▸ **Exercise prompt**
Set down exactly, from the records below, the line with "map_find ltb name (l1 ++ l2)" through the line with "m), a') ∧ acc_ok ltb a' ∧", and nothing else.

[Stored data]
* * * *

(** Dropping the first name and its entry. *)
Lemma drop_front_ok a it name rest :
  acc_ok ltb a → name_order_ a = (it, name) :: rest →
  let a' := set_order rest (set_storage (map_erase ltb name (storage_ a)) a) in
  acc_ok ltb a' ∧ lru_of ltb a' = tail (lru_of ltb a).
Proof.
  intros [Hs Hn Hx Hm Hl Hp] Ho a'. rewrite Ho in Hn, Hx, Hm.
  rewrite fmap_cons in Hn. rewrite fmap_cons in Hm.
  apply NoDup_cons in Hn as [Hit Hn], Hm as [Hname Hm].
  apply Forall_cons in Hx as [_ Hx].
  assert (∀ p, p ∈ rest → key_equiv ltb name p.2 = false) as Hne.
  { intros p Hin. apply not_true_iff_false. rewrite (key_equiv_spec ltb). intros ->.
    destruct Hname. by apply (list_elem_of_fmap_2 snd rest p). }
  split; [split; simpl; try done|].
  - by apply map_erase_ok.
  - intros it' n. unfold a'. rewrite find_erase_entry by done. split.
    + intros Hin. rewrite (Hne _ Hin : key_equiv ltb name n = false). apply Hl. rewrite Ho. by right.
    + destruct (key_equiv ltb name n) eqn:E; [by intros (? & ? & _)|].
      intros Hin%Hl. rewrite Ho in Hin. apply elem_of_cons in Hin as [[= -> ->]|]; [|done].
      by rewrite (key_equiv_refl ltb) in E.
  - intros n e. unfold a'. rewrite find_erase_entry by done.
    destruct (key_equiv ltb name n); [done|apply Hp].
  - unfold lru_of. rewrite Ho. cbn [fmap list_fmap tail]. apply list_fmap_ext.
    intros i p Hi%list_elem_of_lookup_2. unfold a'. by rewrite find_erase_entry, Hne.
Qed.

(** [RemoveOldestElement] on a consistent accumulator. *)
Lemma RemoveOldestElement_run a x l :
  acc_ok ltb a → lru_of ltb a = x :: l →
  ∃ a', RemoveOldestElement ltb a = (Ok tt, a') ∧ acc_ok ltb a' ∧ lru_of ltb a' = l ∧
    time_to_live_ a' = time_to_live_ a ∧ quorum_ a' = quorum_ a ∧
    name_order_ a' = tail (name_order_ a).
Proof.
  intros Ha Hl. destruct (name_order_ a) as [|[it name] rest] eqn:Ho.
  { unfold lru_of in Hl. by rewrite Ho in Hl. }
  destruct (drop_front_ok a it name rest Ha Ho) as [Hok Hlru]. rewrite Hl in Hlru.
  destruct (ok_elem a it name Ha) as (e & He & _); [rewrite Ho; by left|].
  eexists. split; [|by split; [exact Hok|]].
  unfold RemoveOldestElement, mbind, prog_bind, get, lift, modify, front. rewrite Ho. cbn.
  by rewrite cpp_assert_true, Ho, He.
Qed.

* * * *

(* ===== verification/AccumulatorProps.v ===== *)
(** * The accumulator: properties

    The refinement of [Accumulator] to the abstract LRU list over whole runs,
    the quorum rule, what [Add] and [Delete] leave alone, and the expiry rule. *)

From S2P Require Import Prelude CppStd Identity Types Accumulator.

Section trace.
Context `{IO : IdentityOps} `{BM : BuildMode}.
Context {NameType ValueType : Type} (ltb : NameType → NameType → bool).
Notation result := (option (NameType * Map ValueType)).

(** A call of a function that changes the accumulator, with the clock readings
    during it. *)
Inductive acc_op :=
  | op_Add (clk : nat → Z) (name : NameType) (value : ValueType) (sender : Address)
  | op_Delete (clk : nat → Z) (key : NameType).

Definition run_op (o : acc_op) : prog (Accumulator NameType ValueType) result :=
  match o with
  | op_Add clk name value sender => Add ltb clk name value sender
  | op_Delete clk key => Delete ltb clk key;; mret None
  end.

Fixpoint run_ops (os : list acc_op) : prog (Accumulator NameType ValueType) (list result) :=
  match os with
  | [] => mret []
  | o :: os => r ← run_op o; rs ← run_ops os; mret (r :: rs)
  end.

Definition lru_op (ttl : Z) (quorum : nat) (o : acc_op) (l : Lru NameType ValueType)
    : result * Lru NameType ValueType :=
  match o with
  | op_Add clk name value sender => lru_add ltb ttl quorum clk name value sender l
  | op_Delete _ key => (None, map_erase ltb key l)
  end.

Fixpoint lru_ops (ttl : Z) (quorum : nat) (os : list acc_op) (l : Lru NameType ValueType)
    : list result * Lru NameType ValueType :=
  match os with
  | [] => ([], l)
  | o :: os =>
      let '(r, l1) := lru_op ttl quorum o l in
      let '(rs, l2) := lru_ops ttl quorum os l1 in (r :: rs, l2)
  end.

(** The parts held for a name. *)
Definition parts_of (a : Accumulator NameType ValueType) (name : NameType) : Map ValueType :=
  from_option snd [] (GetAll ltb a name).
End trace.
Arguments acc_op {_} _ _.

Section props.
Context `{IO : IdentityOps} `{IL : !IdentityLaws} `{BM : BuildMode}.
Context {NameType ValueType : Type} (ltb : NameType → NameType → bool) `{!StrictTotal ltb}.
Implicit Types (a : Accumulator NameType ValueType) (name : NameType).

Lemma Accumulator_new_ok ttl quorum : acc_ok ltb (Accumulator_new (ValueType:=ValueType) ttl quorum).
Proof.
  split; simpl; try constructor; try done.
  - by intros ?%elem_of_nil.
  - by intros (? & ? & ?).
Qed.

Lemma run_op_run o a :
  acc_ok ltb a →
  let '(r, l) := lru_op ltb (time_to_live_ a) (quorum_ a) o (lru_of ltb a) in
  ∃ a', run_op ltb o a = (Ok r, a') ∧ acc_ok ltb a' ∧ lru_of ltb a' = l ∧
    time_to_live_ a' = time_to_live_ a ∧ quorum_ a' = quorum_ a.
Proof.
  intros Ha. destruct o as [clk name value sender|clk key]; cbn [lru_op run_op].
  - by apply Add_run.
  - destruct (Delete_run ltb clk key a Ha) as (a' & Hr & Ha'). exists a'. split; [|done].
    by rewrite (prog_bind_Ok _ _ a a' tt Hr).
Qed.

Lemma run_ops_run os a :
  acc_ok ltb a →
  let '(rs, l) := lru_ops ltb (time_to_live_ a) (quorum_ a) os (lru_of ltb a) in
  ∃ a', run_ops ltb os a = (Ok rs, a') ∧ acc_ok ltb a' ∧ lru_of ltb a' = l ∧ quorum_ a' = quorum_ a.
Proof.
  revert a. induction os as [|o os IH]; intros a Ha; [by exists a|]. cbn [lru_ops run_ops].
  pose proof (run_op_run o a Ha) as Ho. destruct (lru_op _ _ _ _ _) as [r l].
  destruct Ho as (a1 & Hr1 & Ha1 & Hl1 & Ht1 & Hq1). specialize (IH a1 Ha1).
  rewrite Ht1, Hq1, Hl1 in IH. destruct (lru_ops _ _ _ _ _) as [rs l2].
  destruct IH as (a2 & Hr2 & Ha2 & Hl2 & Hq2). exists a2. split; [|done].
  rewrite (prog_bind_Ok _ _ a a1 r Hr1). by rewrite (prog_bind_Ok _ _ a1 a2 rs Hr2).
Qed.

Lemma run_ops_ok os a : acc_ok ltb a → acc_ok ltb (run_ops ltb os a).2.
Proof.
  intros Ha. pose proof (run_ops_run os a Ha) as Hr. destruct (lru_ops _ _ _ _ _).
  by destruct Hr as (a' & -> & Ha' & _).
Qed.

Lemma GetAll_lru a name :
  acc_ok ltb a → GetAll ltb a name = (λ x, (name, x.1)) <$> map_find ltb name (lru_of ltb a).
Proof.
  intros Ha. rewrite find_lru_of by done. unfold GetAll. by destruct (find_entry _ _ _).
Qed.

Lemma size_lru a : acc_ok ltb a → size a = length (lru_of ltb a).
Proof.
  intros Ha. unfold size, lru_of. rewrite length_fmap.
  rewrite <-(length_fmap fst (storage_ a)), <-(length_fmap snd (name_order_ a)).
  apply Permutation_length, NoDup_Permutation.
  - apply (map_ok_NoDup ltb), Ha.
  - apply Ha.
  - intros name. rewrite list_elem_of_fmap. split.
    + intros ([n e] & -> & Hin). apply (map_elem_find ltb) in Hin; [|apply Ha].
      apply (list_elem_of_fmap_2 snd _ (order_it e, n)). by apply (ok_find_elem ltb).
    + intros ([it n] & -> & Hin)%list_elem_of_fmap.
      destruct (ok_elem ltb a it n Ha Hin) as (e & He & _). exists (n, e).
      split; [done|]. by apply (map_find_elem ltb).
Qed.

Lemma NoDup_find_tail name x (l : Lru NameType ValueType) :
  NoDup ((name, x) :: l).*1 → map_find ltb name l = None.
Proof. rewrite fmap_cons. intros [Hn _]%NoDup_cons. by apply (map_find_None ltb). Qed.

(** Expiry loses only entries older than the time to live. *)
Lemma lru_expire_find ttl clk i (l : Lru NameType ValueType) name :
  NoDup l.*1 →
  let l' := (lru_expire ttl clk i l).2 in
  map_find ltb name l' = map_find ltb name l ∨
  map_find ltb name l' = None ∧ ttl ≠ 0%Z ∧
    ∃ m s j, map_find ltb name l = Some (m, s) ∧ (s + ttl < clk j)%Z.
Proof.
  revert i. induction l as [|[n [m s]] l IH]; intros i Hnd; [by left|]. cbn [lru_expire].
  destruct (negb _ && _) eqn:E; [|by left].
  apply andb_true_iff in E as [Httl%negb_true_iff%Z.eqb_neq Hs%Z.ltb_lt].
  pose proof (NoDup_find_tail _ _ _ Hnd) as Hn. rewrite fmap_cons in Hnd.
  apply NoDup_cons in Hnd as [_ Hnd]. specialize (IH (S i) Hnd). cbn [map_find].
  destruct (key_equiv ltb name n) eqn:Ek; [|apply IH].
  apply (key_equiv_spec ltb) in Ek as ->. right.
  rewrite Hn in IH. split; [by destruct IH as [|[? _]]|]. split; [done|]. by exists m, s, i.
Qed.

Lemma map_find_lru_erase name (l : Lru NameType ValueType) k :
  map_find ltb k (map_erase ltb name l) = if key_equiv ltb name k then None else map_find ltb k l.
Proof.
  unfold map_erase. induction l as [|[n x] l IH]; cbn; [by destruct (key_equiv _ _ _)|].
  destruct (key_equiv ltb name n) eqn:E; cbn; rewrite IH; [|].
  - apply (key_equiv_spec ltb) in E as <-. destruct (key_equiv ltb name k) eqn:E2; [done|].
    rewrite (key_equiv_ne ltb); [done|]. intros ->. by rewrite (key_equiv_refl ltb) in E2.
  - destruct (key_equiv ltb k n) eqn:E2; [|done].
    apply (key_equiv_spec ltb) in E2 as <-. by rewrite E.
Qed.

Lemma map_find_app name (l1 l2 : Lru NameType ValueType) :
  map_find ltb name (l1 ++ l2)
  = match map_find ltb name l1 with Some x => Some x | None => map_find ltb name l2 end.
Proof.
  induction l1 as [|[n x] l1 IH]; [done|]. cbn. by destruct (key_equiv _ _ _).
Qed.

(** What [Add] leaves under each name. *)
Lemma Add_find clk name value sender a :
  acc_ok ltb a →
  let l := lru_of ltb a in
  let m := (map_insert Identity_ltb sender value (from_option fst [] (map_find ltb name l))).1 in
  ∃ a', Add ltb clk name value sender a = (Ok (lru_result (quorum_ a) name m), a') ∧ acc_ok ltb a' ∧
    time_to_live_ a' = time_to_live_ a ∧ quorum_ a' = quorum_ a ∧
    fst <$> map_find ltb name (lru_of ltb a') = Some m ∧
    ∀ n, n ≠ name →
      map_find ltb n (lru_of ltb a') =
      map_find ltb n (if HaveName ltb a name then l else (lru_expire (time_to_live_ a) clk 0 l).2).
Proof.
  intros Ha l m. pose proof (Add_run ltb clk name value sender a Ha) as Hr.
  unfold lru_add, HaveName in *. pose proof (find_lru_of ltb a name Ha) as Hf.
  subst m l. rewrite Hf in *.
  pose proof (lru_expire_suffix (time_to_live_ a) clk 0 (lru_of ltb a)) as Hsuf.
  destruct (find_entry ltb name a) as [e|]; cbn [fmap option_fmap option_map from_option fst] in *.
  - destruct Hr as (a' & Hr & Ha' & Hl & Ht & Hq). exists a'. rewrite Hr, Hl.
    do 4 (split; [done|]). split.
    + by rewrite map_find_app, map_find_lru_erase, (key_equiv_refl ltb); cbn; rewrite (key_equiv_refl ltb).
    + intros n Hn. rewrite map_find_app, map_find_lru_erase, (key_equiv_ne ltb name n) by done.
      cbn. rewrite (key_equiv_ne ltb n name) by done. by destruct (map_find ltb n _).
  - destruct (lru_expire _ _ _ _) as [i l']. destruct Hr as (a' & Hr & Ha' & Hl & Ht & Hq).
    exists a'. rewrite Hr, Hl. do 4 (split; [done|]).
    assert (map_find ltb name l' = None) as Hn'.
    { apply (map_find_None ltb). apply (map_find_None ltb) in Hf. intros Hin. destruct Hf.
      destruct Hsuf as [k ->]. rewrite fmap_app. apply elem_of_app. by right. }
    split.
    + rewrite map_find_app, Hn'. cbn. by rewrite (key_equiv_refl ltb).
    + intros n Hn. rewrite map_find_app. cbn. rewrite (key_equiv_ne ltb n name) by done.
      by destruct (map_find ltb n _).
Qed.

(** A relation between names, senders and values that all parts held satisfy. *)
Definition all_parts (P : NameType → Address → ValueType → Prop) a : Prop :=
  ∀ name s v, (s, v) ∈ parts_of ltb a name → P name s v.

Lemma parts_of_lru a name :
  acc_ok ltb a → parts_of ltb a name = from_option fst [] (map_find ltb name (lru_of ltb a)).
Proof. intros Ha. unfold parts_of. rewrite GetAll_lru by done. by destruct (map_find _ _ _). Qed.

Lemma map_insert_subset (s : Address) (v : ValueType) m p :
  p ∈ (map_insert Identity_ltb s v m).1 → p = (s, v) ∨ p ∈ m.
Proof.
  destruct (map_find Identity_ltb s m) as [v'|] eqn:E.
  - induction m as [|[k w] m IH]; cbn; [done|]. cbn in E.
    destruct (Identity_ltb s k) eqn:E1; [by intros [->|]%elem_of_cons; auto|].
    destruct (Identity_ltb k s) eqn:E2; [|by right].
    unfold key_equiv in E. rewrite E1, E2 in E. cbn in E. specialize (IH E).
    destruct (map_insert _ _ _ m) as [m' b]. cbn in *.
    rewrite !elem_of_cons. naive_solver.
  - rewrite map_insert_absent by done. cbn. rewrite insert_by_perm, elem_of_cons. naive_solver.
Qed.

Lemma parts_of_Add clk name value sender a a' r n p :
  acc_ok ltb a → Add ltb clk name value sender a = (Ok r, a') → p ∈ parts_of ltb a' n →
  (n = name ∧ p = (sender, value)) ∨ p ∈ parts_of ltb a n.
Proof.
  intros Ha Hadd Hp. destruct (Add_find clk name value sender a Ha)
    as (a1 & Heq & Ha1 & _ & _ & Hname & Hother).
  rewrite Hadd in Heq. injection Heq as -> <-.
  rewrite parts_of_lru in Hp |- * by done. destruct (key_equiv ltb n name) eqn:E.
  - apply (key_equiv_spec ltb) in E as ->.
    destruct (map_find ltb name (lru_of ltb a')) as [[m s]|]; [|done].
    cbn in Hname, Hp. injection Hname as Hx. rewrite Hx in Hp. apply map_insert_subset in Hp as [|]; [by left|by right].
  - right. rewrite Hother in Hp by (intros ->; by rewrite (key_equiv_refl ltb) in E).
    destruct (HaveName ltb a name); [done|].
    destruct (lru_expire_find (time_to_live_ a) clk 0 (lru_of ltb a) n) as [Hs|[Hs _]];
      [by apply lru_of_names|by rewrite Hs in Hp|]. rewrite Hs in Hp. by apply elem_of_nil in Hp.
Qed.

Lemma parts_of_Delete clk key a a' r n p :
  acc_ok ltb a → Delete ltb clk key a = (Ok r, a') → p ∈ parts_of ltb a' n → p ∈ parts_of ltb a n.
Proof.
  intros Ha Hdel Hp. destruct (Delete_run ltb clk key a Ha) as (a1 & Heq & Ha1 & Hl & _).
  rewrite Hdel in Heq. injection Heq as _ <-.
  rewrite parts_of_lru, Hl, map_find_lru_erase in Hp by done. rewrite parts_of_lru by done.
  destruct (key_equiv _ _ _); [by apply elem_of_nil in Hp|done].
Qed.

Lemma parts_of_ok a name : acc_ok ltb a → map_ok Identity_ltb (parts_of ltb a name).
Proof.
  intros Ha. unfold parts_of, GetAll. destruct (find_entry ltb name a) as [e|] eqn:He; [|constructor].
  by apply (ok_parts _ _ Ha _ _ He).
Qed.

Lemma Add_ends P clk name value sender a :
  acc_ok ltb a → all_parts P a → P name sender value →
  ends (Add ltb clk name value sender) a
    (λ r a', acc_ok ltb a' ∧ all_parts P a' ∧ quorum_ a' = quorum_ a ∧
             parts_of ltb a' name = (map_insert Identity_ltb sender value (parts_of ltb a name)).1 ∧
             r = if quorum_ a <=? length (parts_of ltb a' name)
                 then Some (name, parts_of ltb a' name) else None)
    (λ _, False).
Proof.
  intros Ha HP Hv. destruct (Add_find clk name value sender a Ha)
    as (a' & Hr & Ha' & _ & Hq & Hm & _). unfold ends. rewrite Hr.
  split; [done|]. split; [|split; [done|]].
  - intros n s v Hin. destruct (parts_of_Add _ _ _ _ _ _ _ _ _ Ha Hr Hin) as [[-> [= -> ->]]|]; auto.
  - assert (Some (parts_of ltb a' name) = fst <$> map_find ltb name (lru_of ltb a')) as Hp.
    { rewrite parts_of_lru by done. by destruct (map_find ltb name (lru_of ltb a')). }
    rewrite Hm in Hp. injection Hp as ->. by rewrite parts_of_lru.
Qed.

* * * *

▸ **Written reply**
  map_find ltb name (l1 ++ l2)
  = match map_find ltb name l1 with Some x => Some x | None => map_find ltb name l2 end.
Proof.
  induction l1 as [|[n x] l1 IH]; [done|]. cbn. by destruct (key_equiv _ _ _).
Qed.

(** What [Add] leaves under each name. *)
Lemma Add_find clk name value sender a :
  acc_ok ltb a →
  let l := lru_of ltb a in
  let m := (map_insert Identity_ltb sender value (from_option fst [] (map_find ltb name l))).1 in
  ∃ a', Add ltb clk name value sender a = (Ok (lru_result (quorum_ a) name m), a') ∧ acc_ok ltb a' ∧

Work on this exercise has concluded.